Using PCR, the primer will attach to this specific sequence, checkpoint kinase 2 in the 22nd chromosome. Once the thermocycling ends, this sequence will be amplified for each samples. The fluorescent green dye is used to tell whether or not the result is positive or negative. Like explained earlier, if the sample carries the mutation, then the sample would test positive. If it does not, then the sample would test negative because the primers would not be able to bind to the DNA because it does not contain the proper sequence.

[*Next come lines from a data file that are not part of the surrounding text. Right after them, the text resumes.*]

(** ** Double shifts *)

(** [shld] and [shrd] of two [w]-bit numbers, as the bits of their
    concatenation. *)
Definition double_shift_value (op : DoubleShiftOp) (w a b n : Z) : Z :=
  match op with
  | Shld => wrap w (a * 2 ^ n + b / 2 ^ (w - n))
  | Shrd => wrap w (a / 2 ^ n + b * 2 ^ (w - n))
  end.

Lemma lor_div_add a b n w : 0 <= n <= w -> 0 <= a -> fits w b ->
  Z.lor (Z.shiftl a n) (Z.shiftr b (w - n)) = a * 2 ^ n + b / 2 ^ (w - n).
Proof.
  intros Hn Ha [Hb0 Hb1]. rewrite Z.shiftr_div_pow2 by lia. apply lor_shift_add; [lia|done|].
  pose proof (Z.pow_pos_nonneg 2 (w - n) ltac:(lia) ltac:(lia)). split; [apply Z.div_pos; lia|].
  apply Z.div_lt_upper_bound; [done|]. rewrite <- Z.pow_add_r by lia.
  by replace (w - n + n) with w by lia.
Qed.

Lemma double_shift_result_value {E} op a b n w : is_width w -> fits w a -> fits w b ->
  0 < n <= w -> n < 64 ->
  @double_shift_result E op a b n w = Ok (double_shift_value op w a b n).
Proof.
  intros Hw Ha Hb Hn Hn64. pose proof (is_width_range w Hw) as Hr. destruct Ha as [Ha0 Ha1].
  assert (@sub64 E w n = Ok (w - n)) as Hsub by (apply sub64_Ok; lia).
  destruct op; simpl; unfold shl, shr; rewrite (proj2 (Z.ltb_lt n 64)) by lia; cbn [mbind res_bind];
    rewrite Hsub; cbn [mbind res_bind]; rewrite (proj2 (Z.ltb_lt (w - n) 64)) by lia;
    cbn [mbind res_bind]; rewrite land_mask by lia; f_equal.
  - rewrite <- lor_div_add by (done || lia). apply Z.bits_inj'. intros i Hi.
    rewrite !wrap_spec, !Z.lor_spec, wrap_spec by lia. destruct (Z.ltb_spec i w); [|done].
    by rewrite (proj2 (Z.ltb_lt i 64)) by lia.
  - pose proof (lor_div_add b a (w - n) w ltac:(lia) (proj1 Hb) (conj Ha0 Ha1)) as Hl.
    replace (w - (w - n)) with n in Hl by lia. rewrite Z.add_comm, <- Hl. apply Z.bits_inj'. intros i Hi.
    rewrite !wrap_spec, !Z.lor_spec, wrap_spec by lia. destruct (Z.ltb_spec i w); [|done].
    rewrite (proj2 (Z.ltb_lt i 64)) by lia. apply orb_comm.
Qed.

This specific sequence is reported to be susceptible too breast and colorectal cancer. It is also linked to Li-Fraumeni syndrome, Osteosarcoma and even prostate cancer. It was also reported that the non-mutated form of the gene is found in about 98.9% of the population while the mutated form is found in 1.1% of the population. Furthermore, the mutated gene is found in 7.8% of patients with colorectal cancer and 5.3% of the rest of the population without colorectal cancer.

Bayes Rule was also used to determine the relative value of one diagnostic test method over another. The equation for Bayes' Rule is P(A|B) P(B) = P(A,B). [1]


Sample Integrated Density DNA μg/mL Conclusion
PCR: Negative Control 677571 14.1254862 No Signal
PCR: Positive Control 1695980 24.59754216 Positive
PCR: Patient 1 ID 12123, rep 1 1469271 9.5987462 Negative
PCR: Patient 1 ID 12123, rep 2 983747 16.548578411 Negative
PCR: Patient 1 ID 12123, rep 3 748210 9.54789621 Negative
PCR: Patient 2 ID 21312, rep 1 424971 11.4587165498 No Signal
PCR: Patient 2 ID 21312, rep 2 738858 10.54881694 Positive
PCR: Patient 2 ID 21312, rep 3 658764 13.54489251896 No Signal


  • Sample = This describes the sample number and the patient.
  • Integrated Density = This is the integrated density of the drop without that of the background.
  • DNA μg/mL = 2 * IntDen of Sample/IntDen of Calf Thymus (without that of the background)
  • Conclusion = Whether or not the exponential DNA replication occurred.